UK based music company

S & T Audio Limited, trading as Play Music Today (often shortened to PMT Online, PMT, or PMT Music; formerly known as Professional Music Technology), was a musical instrument retailer with stores across England and Wales. The warehouse, logistics, sales marketing and e-commerce teams were based in Speke, Liverpool. The original store was located in Southend-on-Sea, UK. PMT's Birmingham store was the biggest music shop in the UK.

PMT’s online store offered a range of musical instruments including guitars, drums, keyboards and PA systems along with a blog that provided information on newly released products, how-to guides and ‘Best of’ instrument lists.

Play Music Today also had a YouTube channel (called PMTVUK) which reviewed new musical instruments and offered advice to musicians of all levels. The company entered administration in June 2025.

== History ==
The first PMT store was opened on 17 August 1991 in Southend-on-Sea, UK by owners Simon Gilson and Terry Hope under the holding company of S&T Audio. The company expanded to 15 locations across the UK, selling musical instruments such as guitars, bass, drums/percussion, keyboards, 'vocal solutions', PA and studio/recording equipment, DJ/producer equipment and musical instrument accessories, both in-store and online via their own website.

In May 2011, PMT acquired Liverpool-based Dolphin Music, continuing to trade under both names before closing Dolphin and merging the site with PMT Online in 2017.

In 2013, members of local bands Radiohead and Supergrass helped to prevent PMT's Oxford location from being converted into a cafe and restaurant as part of a hotel development.

In March 2016, PMT acquired Nevada Music in Portsmouth, re-branding the existing Nevada Music store to PMT.

In 2022, PMT was rebranded from Professional Music Technology to Play Music Today, with an emphasis on community, inclusivity, and making music available to all regardless of skill. The flagship Southend store closed that year.
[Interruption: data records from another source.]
(** X14.  On a non-empty collection of objects that the constructor of
    [FreeIPAServer] returned, [output_structured_data] raises nothing on
    its way to the writer, whatever the format: it hands the result of
    [get_structured_data], with the time stamp filled in and the domain
    still [None] (no such object has an attribute [domain]), to the JSON
    writer when the format is [json] in any case of the letters, to the
    YAML writer when it is [yaml], and otherwise reports the format as
    unsupported.  When the first server object does have an attribute
    [domain], its value is the domain of the output. *)
Theorem output_structured_data_stamps :
  (forall (servers : list (str * Object)) (now format_type : str),
      servers <> [] ->
      (forall h o, List.In (h, o) servers -> constructed o) ->
      exists data,
        get_structured_data (checker servers) = Ret data /\
        let stamped :=
          {| timestamp := PStr now;
             domain := PNone;
             servers_info := servers_info data;
             checks_data := checks_data data;
             summary := summary data |} in
        output_structured_data (checker servers) now format_type =
          Ret (if String.eqb (str_lower format_type) "json" then AsJson stamped
               else if String.eqb (str_lower format_type) "yaml" then AsYaml stamped
               else Unsupported ("Unsupported output format: " ++ format_type)))
  /\ (forall (h : str) (o : Object) (rest : list (str * Object)) (now : str) (v : PyVal),
      (forall h' o', List.In (h', o') ((h, o) :: rest) -> is_server_object o') ->
      o !! "domain" = Some v ->
      exists data,
        get_structured_data (checker ((h, o) :: rest)) = Ret data /\
        output_structured_data (checker ((h, o) :: rest)) now "json" =
          Ret (AsJson {| timestamp := PStr now;
                         domain := v;
                         servers_info := servers_info data;
                         checks_data := checks_data data;
                         summary := summary data |})).
Proof.
  split.
  - intros servers now format_type Hne Hcons.
    destruct (structured_data_unstamped servers Hne) as (data & Hdata & _ & Hdom).
    { intros h o Ho. apply constructed_server_object. exact (Hcons h o Ho). }
    exists data. split; [exact Hdata|]. cbv zeta.
    unfold output_structured_data. rewrite Hdata. cbn [rbind].
    cbn [ConsistencyChecker.servers checker timestamp domain servers_info
         checks_data summary].
    destruct servers as [|[h o] rest]; [congruence|].
    rewrite (constructed_without_domain o (Hcons h o (or_introl eq_refl))).
    rewrite Hdom.
    destruct (String.eqb (str_lower format_type) "json"); [reflexivity|].
    destruct (String.eqb (str_lower format_type) "yaml"); reflexivity.
  - intros h o rest now v Hobj Hv.
    destruct (structured_data_unstamped ((h, o) :: rest)) as (data & Hdata & _ & _);
      [discriminate|exact Hobj|].
    exists data. split; [exact Hdata|].
    unfold output_structured_data. rewrite Hdata. cbn [rbind].
    cbn [ConsistencyChecker.servers checker timestamp domain servers_info
         checks_data summary].
    rewrite Hv. reflexivity.
Qed.

Lemma output_structured_data_stamps_witness :
  exists data,
    get_structured_data
      (checker [("ipa01.example.com", object_of (Samples.construct Samples.down))]) =
      Ret data /\
    output_structured_data
      (checker [("ipa01.example.com", object_of (Samples.construct Samples.down))])
      "2024-05-01T12:00:00" "JSON" =
      Ret (AsJson {| timestamp := PStr "2024-05-01T12:00:00";
                     domain := PNone;
                     servers_info := servers_info data;
                     checks_data := checks_data data;
                     summary := summary data |}).
Proof.
  apply (proj1 output_structured_data_stamps
           [("ipa01.example.com", object_of (Samples.construct Samples.down))]
           "2024-05-01T12:00:00" "JSON").
  - discriminate.
  - intros h o [E | []]. apply (f_equal snd) in E. cbn [snd] in E. subst o.
    exists Samples.down, "ipa01.example.com", "example.com", "cn=Directory Manager",
           "secret", (@nil LDAP.query).
    cbv [Samples.construct Samples.down FreeIPAServer.new FreeIPAServer.__init__
         FreeIPAServer.init_attributes FreeIPAServer.bindM FreeIPAServer.set
         FreeIPAServer.ret FreeIPAServer._get_conn bind truthy negb
         FreeIPAServer.self FreeIPAServer.trace object_of].
    reflexivity.
Defined.

End StructuredOutput.

(** ** The start of the application *)

Section Startup.

Import ConsistencyChecker.

Lemma dict_set_in {A} (k : str) (v : A) (d : list (str * A)) (k' : str) (v' : A) :
  List.In (k', v') (Application.dict_set k v d) ->
  (k' = k /\ v' = v) \/ List.In (k', v') d.
Proof.
  induction d as [|[k0 v0] d IH]; cbn [Application.dict_set].
  - intros [E | []]. injection E as <- <-. now left.
  - destruct (String.eqb_spec k k0) as [->|Hne].
    + intros [E | H]; [injection E as <- <-; now left|right; now right].
    + intros [E | H]; [right; now left|].
      destruct (IH H) as [? | ?]; [now left|right; now right].
Qed.

Lemma dict_set_in_new {A} (k : str) (v : A) (d : list (str * A)) :
  List.In (k, v) (Application.dict_set k v d).
Proof.
  induction d as [|[k0 v0] d IH]; cbn [Application.dict_set]; [now left|].
  destruct (String.eqb_spec k k0); [now left|now right].
Qed.

Lemma dict_set_in_old {A} (k : str) (v : A) (d : list (str * A)) (k' : str) (v' : A) :
  k' <> k -> List.In (k', v') d -> List.In (k', v') (Application.dict_set k v d).
Proof.
  intros Hne. induction d as [|[k0 v0] d IH]; cbn [Application.dict_set]; [intros []|].
  destruct (String.eqb_spec k k0) as [->|Hk].
  - intros [E | H]; [injection E as <- <-; contradiction|now right].
  - intros [E | H]; [now left|right; auto].
Qed.

Lemma dict_set_keys {A} (k : str) (v : A) (d : list (str * A)) :
  List.NoDup (List.map fst d) -> List.NoDup (List.map fst (Application.dict_set k v d)).
Proof.
  induction d as [|[k0 v0] d IH]; cbn [Application.dict_set List.map fst]; intros H.
  - constructor; [intros []|constructor].
  - destruct (String.eqb_spec k k0) as [->|Hk]; [exact H|].
    cbn [List.map fst]. apply List.NoDup_cons_iff in H as [Hnin Hnd].
    constructor; [|auto].
    intros Hin. apply List.in_map_iff in Hin as ([k1 v1] & E & Hin). cbn [fst] in E. subst k1.
    apply dict_set_in in Hin as [[E _] | Hin]; [congruence|].
    apply Hnin. apply List.in_map_iff. exists (k0, v1). auto.
Qed.
(** * MacroPad Plus firmware: the input dispatch loop of [macropad_plus.c]

    A shallow embedding of [main] of [software/macropad_plus.c]: the five
    [__bit] "last state" variables are a record, every call into the support
    libraries ([PIN_read], [KBD_press], [NEO_writeColor], [WDT_reset], ...)
    is an entry of an execution log, and the statements of [main] are written
    in a small monad that threads the variables and appends to the log.

    The levels returned by [PIN_read] are the inputs of the program.  Each pin
    is read at most once before the loop and at most once per loop iteration,
    so one function [pin -> bool] per iteration (the level each read of that
    iteration returns) describes every possible input. *)

From Stdlib Require Import List Bool NArith Lia.
Import ListNotations.

(* ================================================================== *)
(** ** Pins, key codes and library calls *)
(* ================================================================== *)

(** The pins [main] reads (their port numbers live in [src/config.h]). *)
Inductive pin : Type :=
| PIN_KEY1 | PIN_KEY2 | PIN_KEY3 | PIN_ENC_A | PIN_ENC_B | PIN_ENC_SW.

(** The key codes [main]'s actions use (values in [src/usb_composite.h]). *)
Inductive key : Type :=
| KBD_KEY_F13 | KBD_KEY_F14 | KBD_KEY_F15
| KBD_KEY_F16 | KBD_KEY_F17 | KBD_KEY_F18.

(** One call into a support library, with its arguments; a [PIN_read]
    carries the raw level it returned. *)
Inductive call : Type :=
| EvNEO_init
| EvCLK_config
| EvDLY_ms (ms : N)
| EvNEO_clearAll
| EvPIN_read (p : pin) (raw : bool)
| EvNEO_sendByte (b : N)
| EvBOOT_now
| EvNEO_writeColor (pixel r g b : N)
| EvNEO_update
| EvHID_init
| EvWDT_start
| EvWDT_reset
| EvKBD_press (k : key)
| EvKBD_release (k : key)
| EvKBD_type (k : key).

(* ================================================================== *)
(** ** The variables of [main] *)
(* ================================================================== *)

(** [__bit key1last, key2last, key3last, encAlast, encSWlast]. *)
Record locals : Type := mkLocals {
  key1last  : bool;
  key2last  : bool;
  key3last  : bool;
  encAlast  : bool;
  encSWlast : bool
}.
On 11 June 2025, the company entered administration and ceased trading. Gear4music subsequently bought from the administrators certain stock, together with certain intangible assets including websites and trademarks, but none of the trading business.

== YouTube ==
The Play Music Today YouTube channel, was started to provide viewers with information on current product reviews as well as ‘How To’ guides and ‘Best Of’ lists. PMTVUK now has over 354,000 subscribers (March 2023).